2016 Highlight: Newtown Documentary Debuts at Tribeca Film Festival

Tain Gregory lost a friend in the December 2012 massacre at Sandy Hook Elementary school. Jimmy Greene lost a daughter. 

The role the arts have played in helping both on their journeys through grief and toward healing is explored in a "Midsummer in Newtown," a documentary debuting on Sunday at the Tribeca Film Festival in New York. 

The film follows the staging of "A Rockin' Midsummer Night's Dream," a musical adaptation of Shakespeare's play, which was put on in Newtown by Broadway professionals during the summer of 2014 using children from the community. 

It focuses on two of the young local actors, Gregory and a girl named Sammy Vertucci, who find the play's themes of love helping to restore order from chaos reflected in their own lives.

A separate track follows Greene as he creates his album "Beautiful Life," to honor his daughter Ana Grace, while his wife, Nelba Marquez-Greene, creates a foundation to help troubled children. 

"It's about people finding ways to move forward," said director Lloyd Kramer. 

The film is the second major documentary this year about the Newtown shooting, in which a gunman killed 20 schoolchildren, six educators, his mother and finally himself. The film "Newtown" premiered earlier this year at the Sundance Film Festival. It also explores the effects of the events of that day on the community. 

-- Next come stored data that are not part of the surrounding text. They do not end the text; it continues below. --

(** * send_wecom.py: the WeCom message dispatcher

    A shallow embedding of [skills/wecom-notify/scripts/send_wecom.py].

    - Python [str] values are sequences of Unicode code points ([pystr]);
      [bytes] values are sequences of byte values.
    - Parsed JSON documents are the values [json.loads] builds: [None],
      [bool], [int], [str], [list] and [dict] (insertion ordered, so an
      association list).  JSON numbers are integers here: floating-point
      numbers are outside the embedding.
    - The program's effects (network calls, printing, [sys.exit], uncaught
      exceptions) are threaded by a state-and-abort monad [M] whose state
      survives an abort, so that the calls made before a failure stay
      observable. *)

From Stdlib Require Import List ZArith NArith Lia Bool String Ascii.
From Stdlib Require Import Decimal DecimalFacts DecimalPos DecimalN DecimalZ.
Import ListNotations.

Local Open Scope N_scope.

(** ** Strings and bytes *)

Abbreviation codepoint := N (only parsing).
Abbreviation pystr := (list N) (only parsing).
Abbreviation bytes := (list N) (only parsing).

(** A literal of the source, as a Python string. *)
Definition lit (s : string) : pystr :=
  map N_of_ascii (list_ascii_of_string s).

Definition pystr_eq_dec : forall a b : pystr, {a = b} + {a <> b} :=
  list_eq_dec N.eq_dec.

Definition pystr_eqb (a b : pystr) : bool :=
  if pystr_eq_dec a b then true else false.

(** Code points a Python string can hold. *)
Definition valid_str (s : pystr) : bool :=
  forallb (fun c => c <? 0x110000) s.

Definition is_high (c : codepoint) : bool := (0xD800 <=? c) && (c <=? 0xDBFF).
Definition is_low (c : codepoint) : bool := (0xDC00 <=? c) && (c <=? 0xDFFF).

(** [str.encode()]: UTF-8, strict.  A surrogate code point cannot be encoded
    ([None] stands for [UnicodeEncodeError]). *)
Definition utf8_char (c : codepoint) : option bytes :=
  if c <? 0x80 then Some [c]
  else if c <? 0x800 then Some [0xC0 + c / 64; 0x80 + c mod 64]
  else if is_high c || is_low c then None
  else if c <? 0x10000 then
    Some [0xE0 + c / 4096; 0x80 + (c / 64) mod 64; 0x80 + c mod 64]
  else
    Some [0xF0 + c / 262144; 0x80 + (c / 4096) mod 64;
          0x80 + (c / 64) mod 64; 0x80 + c mod 64].

Fixpoint str_encode (s : pystr) : option bytes :=
  match s with
  | [] => Some []
  | c :: r =>
      match utf8_char c, str_encode r with
      | Some b, Some br => Some (b ++ br)
      | _, _ => None
      end
  end.
Lemma re_search_solo_numero (d : str) :
  digitos d → (λ m, group m 1) <$> re_search false re_solo_numero d = Some (VStr d).
Proof.
  intros [Hne Hd]. destruct d as [|c n]; [done|]. inversion Hd as [|? ? Hc Hn]; subst.
  destruct (re_solo_numero_Matches c n Hc Hn) as [w Hm].
  apply run_Matches in Hm.
  unfold re_search. simpl. unfold first_match.
  destruct (run false re_solo_numero true (c :: n) ∅) as [|[[w' t'] g'] rest] eqn:Hr;
    [by apply elem_of_nil in Hm|].
  simpl. f_equal.
  assert (Hin : (w', t', g') ∈ run false re_solo_numero true (c :: n) ∅) by (rewrite Hr; by left).
  apply run_Matches, Matches_re_solo_numero in Hin
    as (c' & n' & Hs & Ht & _ & _ & Hg).
  apply group_Some. simpl. rewrite Hg. f_equal.
  destruct Ht as [-> | ->]; [by rewrite app_nil_r in Hs|].
  exfalso. assert (Hin : 10%N ∈ c :: n) by (rewrite Hs, elem_of_app; right; by left).
  rewrite Forall_forall in Hd. by apply Hd in Hin.
Qed.

Lemma re_search_num_articulo_None (d : str) :
  Forall (λ c, isdecimal c = true) d → re_search false re_num_articulo d = None.
Proof.
  intros Hd. destruct (re_search false re_num_articulo d) as [m|] eqn:Hs; [|done].
  apply search_from_Some in Hs as (pre & suf & t & -> & Hm).
  apply Matches_re_num_articulo in Hm as (_ & _ & _ & _ & _ & Ha).
  rewrite Forall_forall in Hd. assert (Hin : 97%N ∈ pre ++ suf) by (rewrite elem_of_app; by right).
  by apply Hd in Hin.
Qed.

Marquez-Greene said they choose to be part of "Midsummer in Newtown" because it allowed them to tell their story the way they wanted it told. That includes a moment when she stops being angry at her husband, a well-known jazz saxophonist, for not joining her as a political activist in Washington, D.C., pushing for new laws. 

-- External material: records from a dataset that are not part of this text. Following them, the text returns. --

(** The loop of [newtbl] over the builders; [closed] collects the handles
    that [Close] was called on, in the order of the calls. *)
Fixpoint newtbl_loop (builders : list builder) (path : string)
  (st : tblstate) (closed : list nat) : tblstate * list nat :=
  match builders with
  | [] => (st, closed)
  | newt :: rest =>
      match newt path with
      | None =>
          newtbl_loop rest path
            {| typ := typ st; symtab := symtab st; pclntab := pclntab st;
               text := text st; err := Some (Known ErrNotGoExec) |} closed
      | Some tbl =>
          match Sym tbl with
          | (s, Some msg) =>
              newtbl_loop rest path
                {| typ := typ st; symtab := s; pclntab := pclntab st;
                   text := text st; err := fail msg |}
                (closed ++ [handle tbl])%list
          | (s, None) =>
              match Pcln tbl with
              | (p, Some msg) =>
                  newtbl_loop rest path
                    {| typ := typ st; symtab := s; pclntab := p;
                       text := text st; err := fail msg |}
                    (closed ++ [handle tbl])%list
              | (p, None) =>
                  match Text tbl with
                  | (t, Some msg) =>
                      newtbl_loop rest path
                        {| typ := typ st; symtab := s; pclntab := p;
                           text := t; err := fail msg |}
                        (closed ++ [handle tbl])%list
                  | (t, None) =>
                      ({| typ := TypeOf tbl; symtab := s; pclntab := p;
                          text := t; err := None |},
                       (closed ++ [handle tbl])%list)
                  end
              end
          end
      end
  end.

Definition newtbl (alltbl : list builder) (path : string) : tblstate * list nat :=
  newtbl_loop alltbl path tblstate_zero [].

Section Detection.

(** The three builders, which other files of the package define, and the
    two constructors of [debug/gosym]: [NewLineTable] ([None] for nil) and
    [NewTable] ([None] when it returns an error). *)
Variables newelf newmacho newpe : builder.
Variable LineTable : Type.
Variable NewLineTable : list Byte.byte -> Z -> option LineTable.
Variable NewTable : list Byte.byte -> LineTable -> option Table.

(** [alltbl] as [init] leaves it on a host whose [runtime.GOOS] is [goos]. *)
Definition alltbl (goos : string) : list builder :=
  if String.eqb goos "darwin" then [newmacho; newelf; newpe]
  else if String.eqb goos "windows" then [newpe; newmacho; newelf]
  else [newelf; newmacho; newpe].

Definition NewExec (goos : string) (path : string) : option Exec * option anyerror :=
  let st := fst (newtbl (alltbl goos) path) in
  match err st with
  | Some e => (None, Some e)
  | None =>
      match NewLineTable (pclntab st) (text st) with
      | None => (None, Some (Known ErrNotGoExec))
      | Some lntab =>
          match NewTable (symtab st) lntab with
          | None => (None, Some (Known ErrNotGoExec))
          | Some tab =>
              (Some {| Path := path; Type_ := typ st; table := tab |}, None)
          end
      end
  end.

(** The package-level [Import]. *)
Definition Import_path (env : Env) (order : MapOrder) (goos : string)
  (path : string) : string * option anyerror :=
  match NewExec goos path with
  | (Some ex, None) =>
      let '(pkg, e) := Import env order ex in (pkg, option_map Known e)
  | (_, e) => ("", e)
  end.

End Detection.

(** A builder is complete on [path] when it opens the file and its three
    extractions succeed. *)
Definition complete (path : string) (newt : builder) : bool :=
  match newt path with
  | Some tbl =>
      match snd (Sym tbl), snd (Pcln tbl), snd (Text tbl) with
      | None, None, None => true
      | _, _, _ => false
      end
  | None => false
  end.

(** The error that an incomplete builder leaves in [err]. *)
Definition builder_error (path : string) (newt : builder) : option anyerror :=
  match newt path with
  | None => Some (Known ErrNotGoExec)
  | Some tbl =>
      match snd (Sym tbl), snd (Pcln tbl), snd (Text tbl) with
      | Some msg, _, _ => fail msg
      | None, Some msg, _ => fail msg
      | None, None, Some msg => fail msg
      | None, None, None => None
      end
  end.

(** The builders that [newtbl] calls: those up to the first complete one. *)
Fixpoint tried (path : string) (builders : list builder) : list builder :=
  match builders with
  | [] => []
  | newt :: rest => if complete path newt then [newt] else newt :: tried path rest
  end.

(** The handles of the builders that opened the file. *)
Fixpoint opened (path : string) (builders : list builder) : list nat :=
  match builders with
  | [] => []
  | newt :: rest =>
      match newt path with
      | Some tbl => handle tbl :: opened path rest
      | None => opened path rest
      end
  end.

(** An ELF reader for the fixtures: it opens [/bin/tool] and nothing else. *)
Definition elf_only : builder :=
  fun path =>
    if String.eqb path "/bin/tool"
    then Some {| handle := 3; Sym := ([], None); Pcln := ([Byte.xfb], None);
                 Text := (4198400, None); TypeOf := PlatformLinuxAMD64 |}
    else None.

(** A PE reader that opens every file and finds no line table in it. *)
Definition pe_broken : builder :=
  fun _ => Some {| handle := 4; Sym := ([], None);
                   Pcln := ([], Some "no .gopclntab section");
                   Text := (0, None); TypeOf := PlatformWindowsAMD64 |}.

Definition no_builder : builder := fun _ => None.

(** The package-level [Import] gives a path that is not empty, or an error. *)
Definition exclusive_any (r : string * option anyerror) : Prop :=
  match r with
  | (p, None) => p <> ""
  | (p, Some _) => p = ""
  end.

(** What a complete builder hands to [newtbl]. *)
Definition extracted (tbl : tabler) : tblstate :=
  {| typ := TypeOf tbl; symtab := fst (Sym tbl); pclntab := fst (Pcln tbl);
     text := fst (Text tbl); err := None |}.

(** The two constructors of [debug/gosym] for the fixtures: a line table is
    its bytes and its text address; a table is built only from a line table
    that is not empty. *)
Definition line_table_of (pcln : list Byte.byte) (text : Z)
  : option (list Byte.byte * Z) := Some (pcln, text).

Definition table_from (file : string) (sym : list Byte.byte)
  (lntab : list Byte.byte * Z) : option Table :=
  match fst lntab with
  | [] => None
  | _ => Some (table_at file)
  end.

(** The environment of a program built with [-trimpath]: [runtime.GOROOT()]
    is empty. *)
Definition env_trimpath : Env :=
  {| GOROOT := ""; GOROOT_FINAL := None; GOPATH := "/home/gopher/go";
     DefaultGOPATH := "/home/gopher/go"; EvalSymlinks := fun _ => None |}.

(** ** Tests *)

Example pathtomodule_fred :
  pathtomodule "fred@v1.2.3/cmd/program" = "fred/cmd/program@v1.2.3".
Proof. reflexivity. Qed.

Example pathtomodule_top : pathtomodule "a.b/x/fred@v1.0.0" = "a.b/x/fred@v1.0.0".
Proof. reflexivity. Qed.

Example Clean_examples :
  map Filepath.Clean ["a//b/./c/.."; "/../a"; "../../a/.."; ""; "/"; "a/"; "//x//"]
  = ["a/b"; "/a"; "../.."; "."; "/"; "a"; "/x"].
Proof. reflexivity. Qed.

Example Base_Dir_examples :
  map Filepath.Base ["/bin/prog.exe"; "prog"; ""; "///"; "a/b/"]
  = ["prog.exe"; "prog"; "."; "/"; "b"]
  /\ map Filepath.Dir ["/w/src/x/main.go"; "main.go"; "/main.go"; ""; "a/b/"]
     = ["/w/src/x"; "."; "/"; "."; "a/b"].
Proof. split; reflexivity. Qed.

(** ** Facts about the string primitives *)

Section StringFacts.

Lemma take_drop (n : nat) (s : string) : take n s ++ drop n s = s.
Proof.
  revert s; induction n as [|n IH]; intros [|c s]; simpl; try reflexivity.
  now rewrite IH.
Qed.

"It was very powerful for me when I heard his music to realize that this was not only his way to fight, but his way to continue to be a dad," she said. 

Filmmakers say they chose to debut the documentary at Tribeca because of the festival's history. It was created in the wake of the Sept. 11 attacks as a way for the arts to help heal the community in New York. 

Sophfronia Scott Gregory, Tain's mother, said she hopes people see her son come out of his shell in the film and understand the healing power the play had on her family. 

For Tain, she said, being part of the production became a microcosm of his part in a community dealing with stress. He and others used the safe space of the theater community to overcome their fears, learn to trust and be vulnerable again. 

He cries when the production is over. His mother said that was a good thing, because it meant that he missed something he loved and began to understand feelings that went far beyond the play. 

"It's always OK to love," she said. "Don't be afraid of the pain. The pain is going to go away at some point, but the love is going to stay." 

Kramer said they were very careful in the film not to make it about closure, or good coming from evil or happy endings. Because, he said, the truth in Newtown is not that simplistic. 

Instead, he said the movie is about the journey — what Jimmy Greene describes as a search to reflect love and beauty "through all the trauma and the horror that we've been through." 

"You can't choose what happens to you in this life in a lot of ways, but you can choose how you respond to it," Greene says near the movie's end.